Ils ajoutent que M. [G] a signé les bons de manutention par bonne foi mais que cela ne conférait aucun droit à la régie autonome de procéder à la destruction de son bateau.
En défense, la régie du port de plaisance et son assureur font valoir que M. [G] était présent pendant les opérations de gestion du sinistre, qu’il ne s’est pas opposé aux décisions prises, qu’il n’a pas cherché une entreprise pour procéder au calage du bateau, qu’il a signé les bons de manutention sans réserve. Ils ajoutent que l’avarie du bateau n’est pas imputable à la régie qui a agi afin d’éviter que le navire ne coule complètement.
Sur ce :
L’article 1231-1 du code civil dispose : « Le débiteur est condamné, s’il y a lieu, au paiement de dommages et intérêts soit à raison de l’inexécution de l’obligation, soit à raison du retard dans l’exécution, s’il ne justifie pas que l’exécution a été empêchée par la force majeure ».
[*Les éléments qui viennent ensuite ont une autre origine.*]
(* ===== verification/Disco.v ===== *)
(** * Discovery messages

    [disco/disco.go]: the messages peers exchange to find paths to each other, as
    they are marshalled into and parsed from the payload of a NaCl box.  A buffer is
    a byte list and a slice of it an offset; [copy] truncates, indexing and
    [PutUintN] panic out of range, and appending to a slice of the buffer writes into
    the buffer when its capacity, [spare] bytes beyond its length, allows it. *)

From S2P Require Import Prelude GoStd Bytes NetIP.

(** ** Constants *)
Definition Magic : bytes := [0x54; 0x53; 0xf0; 0x9f; 0x92; 0xac].
Definition keyLen : Z := 32.
Definition NonceLen : Z := 24.
Definition TypePing : Z := 0x01.
Definition TypePong : Z := 0x02.
Definition TypeCallMeMaybe : Z := 0x03.
Definition TypeBindUDPRelayEndpoint : Z := 0x04.
Definition TypeBindUDPRelayEndpointChallenge : Z := 0x05.
Definition TypeBindUDPRelayEndpointAnswer : Z := 0x06.
Definition TypeCallMeMaybeVia : Z := 0x07.
Definition TypeAllocateUDPRelayEndpointRequest : Z := 0x08.
Definition TypeAllocateUDPRelayEndpointResponse : Z := 0x09.
Definition v0 : Z := 0.
Definition epLength : Z := 16 + 2.
Definition pongLen : Z := 12 + 16 + 2.
Definition bindUDPRelayEndpointCommonLen : Z := 72.
Definition BindUDPRelayChallengeLen : Z := 32.
Definition allocateUDPRelayEndpointRequestLen : Z := keyLen * 2 + 4.
Definition udpRelayEndpointLenMinusAddrPorts : Z := keyLen + keyLen * 2 + 8 + 4 + 8 + 8.

Definition LooksLikeDiscoWrapper (p : bytes) : bool :=
  if decide (zlen p < zlen Magic + keyLen + NonceLen) then false
  else bool_decide (take (length Magic) p = Magic).

Definition Source (p : bytes) : option bytes :=
  if LooksLikeDiscoWrapper p then Some (take 32 (drop (length Magic) p)) else None.

(** ** Messages *)
Record BindUDPRelayEndpointCommon := mkCommon {
  bcVNI : Z; bcGeneration : Z; bcRemoteKey : bytes; bcChallenge : bytes
}.
Record UDPRelayEndpoint := mkRelayEp {
  reServerDisco : bytes; reClientDisco : bytes * bytes; reLamportID : Z; reVNI : Z;
  reBindLifetime : Z; reSteadyStateLifetime : Z;   (* int64 durations *)
  reAddrPorts : list AddrPort
}.
Inductive Message : Type :=
  | Ping (TxID NodeKey : bytes) (Padding : Z)
  | Pong (TxID : bytes) (Src : AddrPort)
  | CallMeMaybe (MyNumber : list AddrPort)
  | BindUDPRelayEndpoint (c : BindUDPRelayEndpointCommon)
  | BindUDPRelayEndpointChallenge (c : BindUDPRelayEndpointCommon)
  | BindUDPRelayEndpointAnswer (c : BindUDPRelayEndpointCommon)
  | CallMeMaybeVia (e : UDPRelayEndpoint)
  | AllocateUDPRelayEndpointRequest (ClientDisco : bytes * bytes) (Generation : Z)
  | AllocateUDPRelayEndpointResponse (Generation : Z) (e : UDPRelayEndpoint).

Inductive DiscoErr : Type := errShort | errUnknownType (t : Z).

Definition zero32 : bytes := replicate 32 0.
(** The value of an int64 whose bits are those of [z]. *)
Definition int64 (z : Z) : Z := uN 64 (z + 2 ^ 63) - 2 ^ 63.

(** ** Marshalling *)

(** [copy(b[i:], s)]. *)
Definition copyTo {E} (b : bytes) (i : Z) (s : bytes) : res E bytes :=
  if decide (0 ≤ i ≤ zlen b) then put b i (take (Z.to_nat (zlen b - i)) s) else Panic.
(** [append(b[..:i], s...)] into the array of [b]. *)
Definition appendAt {E} (spare : Z) (b : bytes) (i : Z) (s : bytes) : res E bytes :=
  if decide (i + zlen s ≤ zlen b + spare) then copyTo b i s else Ok b.

(** The buffer, and the offset of the data in it. *)
Definition appendMsgHeader {E} (b : bytes) (t ver dataLen : Z) : res E (bytes * Z) :=
  if decide (dataLen + 2 < 0) then Panic
  else
    let all := b ++ replicate (Z.to_nat (dataLen + 2)) 0 in
    all ← put all (zlen b) [t];
    all ← put all (zlen b + 1) [ver];
    Ok (all, zlen b + 2).

(** [p = p[n:]] at the offset [i] of the buffer. *)
Definition advanceBy {E} (all : bytes) (i n : Z) : res E Z :=
  if decide (i + n ≤ zlen all) then Ok (i + n) else Panic.

Fixpoint putAddrPorts {E} (all : bytes) (p : Z) (eps : list AddrPort) : res E bytes :=
  match eps with
  | [] => Ok all
  | ipp :: eps =>
      all ← copyTo all p (As16 (ap_addr ipp));
      all ← put_be 2 all (p + 16) (ap_port ipp);
      p ← advanceBy all p epLength;
      putAddrPorts all p eps
  end.

Definition encodeCommon {E} (spare : Z) (m : BindUDPRelayEndpointCommon) (all : bytes) (b : Z) : res E bytes :=
  all ← put_be 4 all b (bcVNI m);
  b ← advanceBy all b 4;
  all ← put_be 4 all b (bcGeneration m);
  b ← advanceBy all b 4;
  all ← appendAt spare all b (bcRemoteKey m);
  b ← advanceBy all b keyLen;
  copyTo all b (bcChallenge m).

Definition encodeRelayEp {E} (m : UDPRelayEndpoint) (all : bytes) (b : Z) : res E bytes :=
  all ← copyTo all b (reServerDisco m);
  b ← advanceBy all b keyLen;
  all ← copyTo all b (reClientDisco m).1;
  b ← advanceBy all b keyLen;
  all ← copyTo all b (reClientDisco m).2;
  b ← advanceBy all b keyLen;
  all ← put_be 8 all b (reLamportID m);
  b ← advanceBy all b 8;
  all ← put_be 4 all b (reVNI m);
  b ← advanceBy all b 4;
  all ← put_be 8 all b (uN 64 (reBindLifetime m));
  b ← advanceBy all b 8;
  all ← put_be 8 all b (uN 64 (reSteadyStateLifetime m));
  b ← advanceBy all b 8;
  putAddrPorts all b (reAddrPorts m).

(** [AppendMarshal] of each type of message. *)
Definition pingMarshal {E} (spare : Z) (TxID NodeKey : bytes) (Padding : Z) (b : bytes) : res E bytes :=
  let hasKey := bool_decide (NodeKey ≠ zero32) in
  let dataLen := if hasKey then 12 + keyLen else 12 in
  '(ret, d) ← appendMsgHeader b TypePing v0 (dataLen + Padding);
  let n := Z.min (zlen ret - d) 12 in
  ret ← copyTo ret d TxID;
  if hasKey then appendAt spare ret (d + n) NodeKey else Ok ret.

Definition callMeMaybeMarshal {E} (MyNumber : list AddrPort) (b : bytes) : res E bytes :=
  '(ret, p) ← appendMsgHeader b TypeCallMeMaybe v0 (epLength * zlen MyNumber);
  putAddrPorts ret p MyNumber.

Definition pongMarshal {E} (TxID : bytes) (Src : AddrPort) (b : bytes) : res E bytes :=
  '(ret, d) ← appendMsgHeader b TypePong v0 pongLen;
  ret ← copyTo ret d TxID;
  let d := d + Z.min (zlen ret - d) 12 in
  ret ← copyTo ret d (As16 (ap_addr Src));
  let d := d + Z.min (zlen ret - d) 16 in
  put_be 2 ret d (ap_port Src).

Definition bindMarshal {E} (t spare : Z) (c : BindUDPRelayEndpointCommon) (b : bytes) : res E bytes :=
  '(ret, d) ← appendMsgHeader b t v0 bindUDPRelayEndpointCommonLen;
  encodeCommon spare c ret d.

Definition allocRequestMarshal {E} (ClientDisco : bytes * bytes) (Generation : Z) (b : bytes) : res E bytes :=
  '(ret, p) ← appendMsgHeader b TypeAllocateUDPRelayEndpointRequest v0 allocateUDPRelayEndpointRequestLen;
  ret ← copyTo ret p ClientDisco.1;
  p ← advanceBy ret p keyLen;
  ret ← copyTo ret p ClientDisco.2;
  p ← advanceBy ret p keyLen;
  put_be 4 ret p Generation.

Definition allocResponseMarshal {E} (Generation : Z) (e : UDPRelayEndpoint) (b : bytes) : res E bytes :=
  '(ret, d) ← appendMsgHeader b TypeAllocateUDPRelayEndpointResponse v0
                (4 + udpRelayEndpointLenMinusAddrPorts + epLength * zlen (reAddrPorts e));
  ret ← put_be 4 ret d Generation;
  d ← advanceBy ret d 4;
  encodeRelayEp e ret d.

Definition callMeMaybeViaMarshal {E} (e : UDPRelayEndpoint) (b : bytes) : res E bytes :=
  '(ret, p) ← appendMsgHeader b TypeCallMeMaybeVia v0
                (udpRelayEndpointLenMinusAddrPorts + epLength * zlen (reAddrPorts e));
  encodeRelayEp e ret p.

Definition AppendMarshal {E} (spare : Z) (m : Message) (b : bytes) : res E bytes :=
  match m with
  | Ping TxID NodeKey Padding => pingMarshal spare TxID NodeKey Padding b
  | Pong TxID Src => pongMarshal TxID Src b
  | CallMeMaybe MyNumber => callMeMaybeMarshal MyNumber b
  | BindUDPRelayEndpoint c => bindMarshal TypeBindUDPRelayEndpoint spare c b
  | BindUDPRelayEndpointChallenge c => bindMarshal TypeBindUDPRelayEndpointChallenge spare c b
  | BindUDPRelayEndpointAnswer c => bindMarshal TypeBindUDPRelayEndpointAnswer spare c b
  | CallMeMaybeVia e => callMeMaybeViaMarshal e b
  | AllocateUDPRelayEndpointRequest ClientDisco Generation => allocRequestMarshal ClientDisco Generation b
  | AllocateUDPRelayEndpointResponse Generation e => allocResponseMarshal Generation e b
  end.

(** ** Parsing *)

(** An [n]-byte array after [copy(a[:], p)]. *)
Definition copyFixed (n : nat) (p : bytes) : bytes := take n p ++ replicate (n - length p) 0.

Definition parsePing (ver : Z) (p : bytes) : res DiscoErr Message :=
  if decide (zlen p < 12) then Err errShort
  else
    let padding := zlen p in
    let TxID := copyFixed 12 p in
    p ← slice_from p 12;
    let padding := padding - 12 in
    if decide (keyLen ≤ zlen p) then
      NodeKey ← slice p 0 keyLen;
      Ok (Ping TxID NodeKey (padding - keyLen))
    else Ok (Ping TxID zero32 padding).

(** The loops over addresses; every round takes [epLength] bytes, so a fuel of the
    length is enough. *)
Fixpoint parseAddrPorts (fuel : nat) (p : bytes) (acc : list AddrPort) : res DiscoErr (list AddrPort) :=
  if decide (zlen p ≤ 0) then Ok acc
  else
    match fuel with
    | O => Panic
    | S fuel =>
        let a := copyFixed 16 p in
        b ← slice p 16 18;
        let acc := acc ++ [mkAddrPort (Unmap (AddrFrom16 a)) (be_val 0 b)] in
        p ← slice_from p epLength;
        parseAddrPorts fuel p acc
    end.

Definition parseCallMeMaybe (ver : Z) (p : bytes) : res DiscoErr Message :=
  if decide (zlen p `mod` epLength ≠ 0 ∨ ver ≠ 0 ∨ zlen p = 0) then Ok (CallMeMaybe [])
  else l ← parseAddrPorts (length p) p []; Ok (CallMeMaybe l).

Definition parsePong (ver : Z) (p : bytes) : res DiscoErr Message :=
  if decide (zlen p < pongLen) then Err errShort
  else
    let TxID := copyFixed 12 p in
    p ← slice_from p 12;
    ip ← slice p 0 16;
    let srcIP := default AddrZ (AddrFromSlice ip) in
    p ← slice_from p 16;
    port ← get_be 2 p 0;
    Ok (Pong TxID (mkAddrPort (Unmap srcIP) port)).

Definition decodeCommon (b : bytes) : res DiscoErr BindUDPRelayEndpointCommon :=
  if decide (zlen b < bindUDPRelayEndpointCommonLen) then Err errShort
  else
    vni ← get_be 4 b 0;
    b ← slice_from b 4;
    gen ← get_be 4 b 0;
    b ← slice_from b 4;
    key ← slice b 0 keyLen;
    b ← slice_from b keyLen;
    ch ← slice b 0 BindUDPRelayChallengeLen;
    Ok (mkCommon vni gen key (copyFixed 32 ch)).

Definition zeroRelayEp : UDPRelayEndpoint := mkRelayEp zero32 (zero32, zero32) 0 0 0 0 [].

Definition decodeRelayEp (b : bytes) : res DiscoErr UDPRelayEndpoint :=
  if decide (zlen b < udpRelayEndpointLenMinusAddrPorts + epLength ∨
             Z.rem (zlen b - udpRelayEndpointLenMinusAddrPorts) epLength ≠ 0) then Err errShort
  else
    server ← slice b 0 keyLen;
    b ← slice_from b keyLen;
    c1 ← slice b 0 keyLen;
    b ← slice_from b keyLen;
    c2 ← slice b 0 keyLen;
    b ← slice_from b keyLen;
    lamport ← get_be 8 b 0;
    b ← slice_from b 8;
    vni ← get_be 4 b 0;
    b ← slice_from b 4;
    bind ← get_be 8 b 0;
    b ← slice_from b 8;
    steady ← get_be 8 b 0;
    b ← slice_from b 8;
    if decide (zlen b - udpRelayEndpointLenMinusAddrPorts / epLength < 0) then Panic
    else
      l ← parseAddrPorts (length b) b [];
      Ok (mkRelayEp server (c1, c2) lamport vni (int64 bind) (int64 steady) l).

Definition parseAllocateUDPRelayEndpointRequest (ver : Z) (p : bytes) : res DiscoErr Message :=
  if decide (ver ≠ 0) then Ok (AllocateUDPRelayEndpointRequest (zero32, zero32) 0)
  else if decide (zlen p < allocateUDPRelayEndpointRequestLen) then Err errShort
  else
    c1 ← slice p 0 keyLen;
    p ← slice_from p keyLen;
    c2 ← slice p 0 keyLen;
    p ← slice_from p keyLen;
    gen ← get_be 4 p 0;
    Ok (AllocateUDPRelayEndpointRequest (c1, c2) gen).

Definition parseAllocateUDPRelayEndpointResponse (ver : Z) (p : bytes) : res DiscoErr Message :=
  if decide (ver ≠ 0) then Ok (AllocateUDPRelayEndpointResponse 0 zeroRelayEp)
  else if decide (zlen p < 4) then Err errShort
  else
    gen ← get_be 4 p 0;
    p ← slice_from p 4;
    e ← decodeRelayEp p;
    Ok (AllocateUDPRelayEndpointResponse gen e).

Definition parseCallMeMaybeVia (ver : Z) (p : bytes) : res DiscoErr Message :=
  if decide (ver ≠ 0) then Ok (CallMeMaybeVia zeroRelayEp)
  else e ← decodeRelayEp p; Ok (CallMeMaybeVia e).

Definition Parse (p : bytes) : res DiscoErr Message :=
  if decide (zlen p < 2) then Err errShort
  else
    t ← idx p 0;
    ver ← idx p 1;
    p ← slice_from p 2;
    if t =? TypePing then parsePing ver p
    else if t =? TypePong then parsePong ver p
    else if t =? TypeCallMeMaybe then parseCallMeMaybe ver p
    else if t =? TypeBindUDPRelayEndpoint then c ← decodeCommon p; Ok (BindUDPRelayEndpoint c)
    else if t =? TypeBindUDPRelayEndpointChallenge then c ← decodeCommon p; Ok (BindUDPRelayEndpointChallenge c)
    else if t =? TypeBindUDPRelayEndpointAnswer then c ← decodeCommon p; Ok (BindUDPRelayEndpointAnswer c)
    else if t =? TypeCallMeMaybeVia then parseCallMeMaybeVia ver p
    else if t =? TypeAllocateUDPRelayEndpointRequest then parseAllocateUDPRelayEndpointRequest ver p
    else if t =? TypeAllocateUDPRelayEndpointResponse then parseAllocateUDPRelayEndpointResponse ver p
    else Err (errUnknownType t).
En l’espèce, M. [G] soutient que les décisions prises par la régie autonome ont conduit à la destruction de son bateau, dont il ne serait pas démontré qu’il était impossible de le réparer après l’avarie initiale. Il convient cependant de rappeler qu’en application de l’article 9 du code de procédure civile, il appartient au demandeur de démontrer les faits nécessaires au succès de sa prétention.
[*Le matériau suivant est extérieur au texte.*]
(** [Write]: what goes to the device. *)
Definition tunWrite (w : Wrapper) (buffs : list bytes) (offset : Z) (p : Parsed) (s : TState)
    : res HdrErr (list bytes * TState) :=
  tunWriteLoop w buffs offset p s.
(** ** To WireGuard *)
Definition magicDNSIPPort : AddrPort := mkAddrPort TailscaleServiceIP 0.
Definition magicDNSIPPortv6 : AddrPort := mkAddrPort TailscaleServiceIPv6 0.

(** The answer to a ping of the DNS service. *)
Definition fakeEcho (p : Parsed) (s : TState) : res HdrErr (bool * TState) :=
  echo ← liftPkt (IsEchoRequest p);
  if negb echo then Ok (false, s)
  else if bool_decide (Dst p = magicDNSIPPort) then
    header ← pICMP4Header p;
    payload ← liftPkt (Payload p);
    outp ← Generate (icmp4ToResponse header) payload;
    Ok (true, InjectInboundCopy outp s)
  else if bool_decide (Dst p = magicDNSIPPortv6) then
    header ← pICMP6Header p;
    payload ← liftPkt (Payload p);
    outp ← Generate (icmp6ToResponse header) payload;
    Ok (true, InjectInboundCopy outp s)
  else Ok (false, s).

Definition filterPacketOutboundToWireGuard (w : Wrapper) (pc : option peerConfigTable) (p : Parsed) (s : TState)
    : res HdrErr (Response * Parsed * TState) :=
  '(done, s) ← fakeEcho p s;
  if (done : bool) then Ok (DropSilently, p, s)
  else
    self ← (if IPProto p =? UDP then liftPkt (isSelfDisco w p) else Ok false);
    if (self : bool) then Ok (DropSilently, p, s)
    else
      runHook (PreFilterPacketOutboundToWireGuardNetstackIntercept w) p s (λ p s,
        runHook (PreFilterPacketOutboundToWireGuardEngineIntercept w) p s (λ p s,
          runHook (PreFilterPacketOutboundToWireGuardAppConnectorIntercept w) p s (λ p s,
            match (if outboundPacketIsJailed pc p then jailedFilter w else wfilter w) with
            | None => Ok (Drop, p, s)
            | Some filt =>
                let '(resp, _, σ) := RunOut filt p (flowsOf s) in
                let s := withFlows σ s in
                if decide (resp ≠ Accept) then Ok (Drop, p, s)
                else runHook (PostFilterPacketOutboundToWireGuard w) p s (λ p s, Ok (Accept, p, s))
            end))).

(** The loop of [Read] over what the device returned; [rooms] are the sizes of the
    buffers to fill. *)
Fixpoint tunReadLoop (w : Wrapper) (data : list bytes) (dataOffset : Z) (rooms : list Z) (p : Parsed) (s : TState)
    : res HdrErr (list bytes * TState) :=
  match data with
  | [] => Ok ([], s)
  | d :: data =>
      b ← slice_from d dataOffset;
      p ← liftPkt (Decode b p);
      '(resp, p, s) ← (if disableFilter w then Ok (Accept, p, s)
                       else filterPacketOutboundToWireGuard w (peerConfigOfW w) p s);
      if decide (resp ≠ Accept) then tunReadLoop w data dataOffset rooms p s
      else
        p ← liftPkt (snat (peerConfigOfW w) p);
        match rooms with
        | [] => Panic
        | room :: rooms =>
            if negb (Z.min room (zlen (pb p)) =? zlen d - dataOffset) then Panic
            else
              '(out, s) ← tunReadLoop w data dataOffset rooms p s;
              Ok (pb p :: out, s)
        end
  end.

(** ** Injected packets *)
Inductive GSOType : Type := GSONone | GSOTCPv4 | GSOTCPv6 | GSOOther (t : Z).
Record netstack_GSO := mkGSO { gsoType : GSOType; NeedsCsum : bool; CsumOffset : Z; MSS : Z; L3HdrLen : Z }.
Record GSOOptions := mkGSOOptions {
  goType : GSOType; goHdrLen : Z; goCsumStart : Z; goCsumOffset : Z; goGSOSize : Z; goNeedsCsum : bool
}.
Definition minTCPHeaderSize : Z := 20.
Inductive GSOErr : Type := errUnsupportedGSO | errGSOTooShort | ErrTooManySegments | errSplit.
C’est donc à M. [G] de démontrer que le bateau était réparable après l’avarie initiale et que ce sont les manipulations des grutiers de la régie qui l’ont rendu irréparable.
Une expertise a été diligentée par l’assureur de la régie autonome. Elle a conclu que le naufrage initial résultait d’une malfaçon sur la pièce d’entrave, que la régie du port avait évité que le navire coule totalement et qu’elle n’est en rien à l’origine de la destruction du navire.
L’expertise amiable diligentée par l’assureur de M. [G] parvient à la même conclusion : « nous nous accordons à dire que l’origine de la cassure de la pièce d’étrave est accidentelle et due aux vents extrêmement violents enregistrés (rafales à 94,6 km/h) qui ont ébranlé le grément. Les vibrations transmises par l’étai ont engendré une tension anormale sur la delphinière qui est venue décoller cette pièce d’entrave et provoquer la voie d’eau ». L’expert a conclu que le bateau était économiquement irréparable et n’a pas fait état d’une autre cause possible que la cassure de la pièce d’étrave.
C’est donc l’avarie d’origine qui a rendu le bateau économiquement irréparable et non la gestion de cette avarie par la régie du port. Le fait que le bois de la coque était sain, ce qui ressort du procès-verbal d’expertise du 7 mars 2022, ne suffit pas à établir que le bateau était économiquement réparable à la suite du sinistre du 28 janvier 2022.
Par conséquent, les demandes de M. [G] et de son assureur doivent être rejetées.
Sur les demandes accessoires
M. [G] et la MAIF perdent le procès et seront condamnés in solidum aux dépens. En outre, l’équité commande leur condamnation in solidum à payer à la régie autonome et son assureur une somme de 1.500 euros au titre de l’article 700 du code de procédure civile.
PAR CES MOTIFS
Le tribunal statuant publiquement, contradictoirement, en premier ressort :
Rejette les demandes de M. [B] [G] et de la MAIF ;
Condamne in solidum M. [B] [G] et la MAIF à payer à la [Adresse 14] [Localité 12] et à la SA MMA Iard la somme de 1.500 euros au titre de l’article 700 du code de procédure civile.
Le présent jugement a été signé par Nina MILESI, Vice-Présidente et par Aurélie VIALLE, Greffière présent lors de sa mise à disposition.